Multi-ethnic group of people in counseling session with therapist

School and Work Obligations

Rehab will probably interrupt schooling, but that doesn’t mean you should wait until summer break to seek help. Health is more important than education. Some teen facilities provide tutors to help teens with schoolwork during treatment. They also work with schools to ensure a smooth transition back to school after rehab.

If you work, you’ll probably have to request extended leave or find a new job. If you hope to return to work after rehab, be honest with your employer about seeking help. Don’t rush back to the workplace, though. Staying busy after rehab is wise, but you don’t want to be exposed to too much stress.

Items to Bring

Different facilities have different policies, but patients can usually bring their own clothing, toiletries and personal items, such as pictures and books. Facilities rarely allow cellphones and laptops, but some allow personal music players.

Other Patients

The other patients are teenagers just like you — teens trying to recover from addiction. Young men and women may attend the same therapy sessions, school modules, meals and hang out during recreational time. But rooming and sleeping areas are always separate.

Court-Ordered Rehab

Many teenagers end up in rehab by court mandate. It may seem like the justice system is punishing you, but going to rehab is a great chance to turn your life around. You can prove that you’re ready to stop using alcohol or other drugs by fully committing to a rehab program. If you’ve been suspended or expelled from school for alcohol or drug use, completing a treatment program can help you get back into school.

How Effective Is Teen Rehab for Addiction Treatment?

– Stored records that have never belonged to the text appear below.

(** A table of three pairs in eight slots, rehashed into sixteen and
    into five slots. *)
Lemma resize_keeps_lookups_witness :
  ∃ t, of_list [(1, 10); (2, 20); (3, 30)] None = Some t ∧ reach t ∧
    size t * 4 < 16 * 3 ∧ size t * 4 < 5 * 3 ∧
    (∃ t', resize hc 16 t = Some t' ∧ capacity_ t' = 16 ∧
       find hc 2 t' = find hc 2 t ∧ at_ hc 2 t' = at_ hc 2 t) ∧
    (∃ t', resize hc 5 t = Some t' ∧ capacity_ t' = 5 ∧
       find hc 2 t' = find hc 2 t ∧ at_ hc 2 t' = at_ hc 2 t).
Proof.
  destruct (of_list [(1, 10); (2, 20); (3, 30)] None) as [t|] eqn:E;
    [|by vm_compute in E].
  assert (reach t) as Hr by (eapply reach_of_list; exact E).
  assert (size t = 3) as Hs.
  { vm_compute in E. injection E as <-. reflexivity. }
  assert (size t * 4 < 16 * 3) as H16 by (rewrite Hs; lia).
  assert (size t * 4 < 5 * 3) as H5 by (rewrite Hs; lia).
  destruct (resize_keeps_lookups hc 0 0 0 t 16 Hr H16) as (t1 & Hr1 & Hc1 & _ & Hl1 & _).
  destruct (resize_keeps_lookups hc 0 0 0 t 5 Hr H5) as (t2 & Hr2 & Hc2 & _ & Hl2 & _).
  exists t. split; [reflexivity|]. split; [exact Hr|]. split; [exact H16|].
  split; [exact H5|]. split.
  - exists t1. split; [exact Hr1|]. split; [exact Hc1|]. exact (Hl1 2).
  - exists t2. split; [exact Hr2|]. split; [exact Hc2|]. exact (Hl2 2).
Defined.

Lemma delete_item_undoes_create_item_witness :
  ∃ t, of_list [(1, 10); (2, 20)] None = Some t ∧ reach t ∧
    ∃ a t1, create_item 3 30 t = Some (Some a, t1) ∧ heap t !! a = None ∧
      iterator_deref t1 (Some a) = Some (3, 30) ∧
      delete_item (Some a) t1 = Some t.
Proof.
  destruct (of_list [(1, 10); (2, 20)] None) as [t|] eqn:E; [|by vm_compute in E].
  assert (reach t) as Hr by (eapply reach_of_list; exact E).
  destruct (delete_item_undoes_create_item hc 0 0 0 t 3 30 Hr)
    as (a & t1 & Hc & Ha & Hd & _ & Hdel).
  exists t. split; [reflexivity|]. split; [exact Hr|].
  exists a, t1. split; [exact Hc|]. split; [exact Ha|]. split; [exact Hd|exact Hdel].
Defined.

(** A table of five pairs in eight slots, and its copy. *)
Lemma built_tables_are_tight_witness :
  ∃ other, of_list [(1, 10); (2, 20); (3, 30); (4, 40); (5, 50)] None = Some other ∧
    reach other ∧ tight other ∧
    ∃ t, HashMap_copy hc 0 0 0 other (Some 5) = Some t ∧ tight t ∧
         capacity_ t ≤ capacity_ other.
Proof.
  destruct (built_tables_are_tight hc 0 0 0) as (H1 & H2 & _).
  destruct (H1 [(1, 10); (2, 20); (3, 30); (4, 40); (5, 50)] None)
    as (other & Ho & Ht).
  assert (reach other) as Hr by (eapply reach_of_list; exact Ho).
  exists other. split; [exact Ho|]. split; [exact Hr|]. split; [exact Ht|].
  exact (H2 other (Some 5) Hr).
Defined.
(** * Unite_1inch: order construction, hashing and settlement workflow

    A shallow embedding of the demo helpers of the repository
    (manualLimitOrderDemo.js, simpleLimitOrderDemo.js, limitOrderDemo.js,
    workingLimitOrderDemo.js, workingUniswapDemo.js, the classes
    [Working1inchLimitOrder], [OfficialSDKDemo], [SimpleWorkingDemo],
    [UniswapDemo] and [DirectSwapDemo], and the click handler of components/RobustSwapDemo.js),
    followed by the properties of the order lifecycle that the specification
    states about them.

    - BigInt values are [Z]; byte strings are [list byte].
    - [ethers.keccak256] and the ABI encoding of static values are
      executable, so order hashes can be computed.
    - An [async] helper is a finite tree of awaited requests ([Effects.prog]);
      a run answers the requests by an arbitrary world ([Effects.handler])
      and records them in a trace.
    - JavaScript doubles and the ethers unit helpers form the interface
      [Lib.JsLib]; [DecimalJs] instantiates it on short decimals. *)

From Stdlib Require Import ZArith List String Ascii Bool Lia.
From Stdlib Require Import Strings.Byte.
From Stdlib Require DecimalString.
Import ListNotations.
Local Open Scope Z_scope.

(** ** Bytes *)

Module Bytes.

Definition byte_of_Z (z : Z) : byte :=
  match Byte.of_N (Z.to_N (z mod 256)) with
  | Some b => b
  | None => x00
  end.

Definition Z_of_byte (b : byte) : Z := Z.of_N (Byte.to_N b).

(** Big-endian rendering of [v] on [n] bytes (the low [8 * n] bits). *)
Fixpoint be_bytes (n : nat) (v : Z) : list byte :=
  match n with
  | O => []
  | S n' => byte_of_Z (Z.shiftr v (8 * Z.of_nat n')) :: be_bytes n' v
  end.

(** Little-endian rendering, used for the 64-bit lanes of the sponge. *)
Fixpoint le_bytes (n : nat) (v : Z) : list byte :=
  match n with
  | O => []
  | S n' => byte_of_Z v :: le_bytes n' (Z.shiftr v 8)
  end.

Definition be_value (bs : list byte) : Z :=
  fold_left (fun acc b => acc * 256 + Z_of_byte b) bs 0.

Fixpoint le_value (bs : list byte) : Z :=
  match bs with
  | [] => 0
  | b :: bs' => Z_of_byte b + 256 * le_value bs'
  end.

Fixpoint bytes_eqb (x y : list byte) : bool :=
  match x, y with
  | [], [] => true
  | a :: x', b :: y' => Byte.eqb a b && bytes_eqb x' y'
  | _, _ => false
  end.

(** [ethers.toUtf8Bytes] on a string of code points below 128. *)
Definition toUtf8Bytes (s : string) : list byte := list_byte_of_string s.

End Bytes.

(** ** Keccak-256 ([ethers.keccak256]) *)

Module Keccak.
Import Bytes.

Definition mask64 : Z := Z.ones 64.

Definition rotl64 (v : Z) (n : Z) : Z :=
  Z.land (Z.lor (Z.shiftl v n) (Z.shiftr v (64 - n))) mask64.

Definition lane (st : list Z) (i : nat) : Z := nth i st 0.

Definition rotation_offsets : list Z :=
  [ 0;  1; 62; 28; 27;
   36; 44;  6; 55; 20;
    3; 10; 43; 25; 39;
   41; 45; 15; 21;  8;
   18;  2; 61; 56; 14].

Definition round_constants : list Z :=
  [0x0000000000000001; 0x0000000000008082; 0x800000000000808A;
   0x8000000080008000; 0x000000000000808B; 0x0000000080000001;
   0x8000000080008081; 0x8000000000008009; 0x000000000000008A;
   0x0000000000000088; 0x0000000080008009; 0x000000008000000A;
   0x000000008000808B; 0x800000000000008B; 0x8000000000008089;
   0x8000000000008003; 0x8000000000008002; 0x8000000000000080;
   0x000000000000800A; 0x800000008000000A; 0x8000000080008081;
   0x8000000000008080; 0x0000000080000001; 0x8000000080008008].

Definition idx25 : list nat := seq 0 25.

Definition theta (st : list Z) : list Z :=
  let c := map (fun x =>
             Z.lxor (lane st x)
               (Z.lxor (lane st (x + 5))
                  (Z.lxor (lane st (x + 10))
                     (Z.lxor (lane st (x + 15)) (lane st (x + 20))))))
             (seq 0 5) in
  let d := map (fun x =>
             Z.lxor (lane c ((x + 4) mod 5)) (rotl64 (lane c ((x + 1) mod 5)) 1))
             (seq 0 5) in
  map (fun i => Z.lxor (lane st i) (lane d (i mod 5))) idx25.

(** rho and pi together: B[y, 2x+3y] = rot (A[x, y], r[x, y]). *)
Definition rho_pi (st : list Z) : list Z :=
  map (fun j =>
         let X := (j mod 5)%nat in
         let Y := (j / 5)%nat in
         let x := ((X + 3 * Y) mod 5)%nat in
         let i := (x + 5 * X)%nat in
         rotl64 (lane st i) (nth i rotation_offsets 0))
      idx25.

Definition chi (st : list Z) : list Z :=
  map (fun j =>
         let x := (j mod 5)%nat in
         let y := (j / 5)%nat in
         let b1 := lane st ((x + 1) mod 5 + 5 * y) in
         let b2 := lane st ((x + 2) mod 5 + 5 * y) in
         Z.lxor (lane st j) (Z.land (Z.lxor b1 mask64) b2))
      idx25.

Definition iota (rc : Z) (st : list Z) : list Z :=
  match st with
  | [] => []
  | a :: rest => Z.lxor a rc :: rest
  end.

Definition keccak_round (st : list Z) (rc : Z) : list Z :=
  iota rc (chi (rho_pi (theta st))).

Definition keccak_f (st : list Z) : list Z :=
  fold_left keccak_round round_constants st.

Definition rate : nat := 136.

(** Multi-rate padding of Keccak (domain byte 0x01, final bit 0x80). *)
Definition pad (msg : list byte) : list byte :=
  let r := (rate - (List.length msg mod rate))%nat in
  match r with
  | 1%nat => (msg ++ [x81])%list
  | _ => (msg ++ [x01] ++ repeat x00 (r - 2) ++ [x80])%list
  end.

Fixpoint lanes_of_bytes (n : nat) (bs : list byte) : list Z :=
  match n with
  | O => []
  | S n' => le_value (firstn 8 bs) :: lanes_of_bytes n' (skipn 8 bs)
  end.

Definition absorb_block (st : list Z) (block : list byte) : list Z :=
  let ls := lanes_of_bytes 17 block in
  keccak_f (map (fun i => Z.lxor (lane st i) (lane ls i)) idx25).

Fixpoint absorb (nblocks : nat) (st : list Z) (bs : list byte) : list Z :=
  match nblocks with
  | O => st
  | S n' => absorb n' (absorb_block st (firstn rate bs)) (skipn rate bs)
  end.

Definition keccak256 (msg : list byte) : list byte :=
  let p := pad msg in
  let st := absorb (List.length p / rate) (repeat 0 25) p in
  flat_map (le_bytes 8) (firstn 4 st).

End Keccak.

(** ** ABI encoding of static values ([ethers.AbiCoder.defaultAbiCoder().encode]) *)

Module Abi.
Import Bytes.

Inductive value : Type :=
| Uint256 (v : Z)
| Address (a : Z)
| Bytes32 (b : list byte).

Definition in_range (bits : Z) (v : Z) : bool :=
  (0 <=? v) && (v <? 2 ^ bits).

(** One 32-byte head word; [None] is the coder throwing on a value that
    does not fit its type. *)
Definition encode_word (v : value) : option (list byte) :=
  match v with
  | Uint256 n => if in_range 256 n then Some (be_bytes 32 n) else None
  | Address a => if in_range 160 a then Some (be_bytes 32 a) else None
  | Bytes32 b => if (List.length b =? 32)%nat then Some b else None
  end.

Fixpoint encode (vs : list value) : option (list byte) :=
  match vs with
  | [] => Some []
  | v :: rest =>
      match encode_word v, encode rest with
      | Some w, Some ws => Some (w ++ ws)%list
      | _, _ => None
      end
  end.

End Abi.

(** ** Orders, domains and the two order-hash functions *)

Definition address := Z.

Definition WETH_ADDRESS : address := 0xC02aaA39b223FE8D0A0e5C4F27eAD9083C756Cc2.
Definition USDC_ADDRESS : address := 0xA0b86991c6218b36c1d19D4a2e9Eb0cE3606eB48.
Definition LIMIT_ORDER_PROTOCOL : address := 0x111111125421ca6dc452d289314280a0f8842a65.
Definition UNISWAP_ROUTER : address := 0x7a250d5630B4cF539739dF2C5dAcb4c659F2488D.

Record Order : Type := mkOrder {
  salt : Z;
  maker : address;
  receiver : address;
  makerAsset : address;
  takerAsset : address;
  makingAmount : Z;
  takingAmount : Z;
  makerTraits : Z
}.

Record Domain : Type := mkDomain {
  name : string;
  version : string;
  chainId : Z;
  verifyingContract : address
}.

Definition with_salt (o : Order) (s : Z) : Order :=
  mkOrder s (maker o) (receiver o) (makerAsset o) (takerAsset o)
          (makingAmount o) (takingAmount o) (makerTraits o).


(** ** Awaited calls, errors and traces

    Every [await] of the helpers is a request to the outside world (wallet,
    JSON-RPC provider, contracts, clock, SDK).  A helper is a finite tree of
    such requests; the world answers each one with a value or a rejection.
    Console output is not modelled. *)

Module Effects.

(** A JavaScript [Error], observed through its [message]. *)
Record error : Type := mkError { message : string }.

(** A wallet signer; [await signer.getAddress()] is its [account]. *)
Record signer : Type := mkSigner { account : address }.
Record tx : Type := mkTx { hash : string }.
Record receipt : Type := mkReceipt { blockNumber : Z; gasUsed : Z }.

The effectiveness of addiction treatment for teens or adults is difficult to measure because of the number of factors that protect and endanger recovery. It’s difficult to say rehab is a failure if a teen relapses because relapse rates for teens and adults are high.

That doesn’t mean rehab is ineffective. Relapse rates for diabetes and hypertension are high, but most people accept that behavioral changes and medical intervention can successfully treat those diseases despite relapses.

The ultimate goal of rehab is to prepare a teenager to abstain from alcohol or drug use and live a high-functioning life. The success in reaching that goal is usually determined by the teen’s support system, commitment to treatment and willingness to change.

A successful recovery includes committing to a healthy lifestyle, building a support system, staying in a safe environment and finding enjoyment in life.

Aftercare is just as important to a teen’s recovery as the initial 30, 60 or 90 days in rehab. A successful recovery includes committing to a healthy lifestyle, building a support system, staying in a safe environment and finding enjoyment in life. That’s usually accomplished by attending therapy and support meetings in the initial months after rehab and building relationships with people committed to a healthy lifestyle.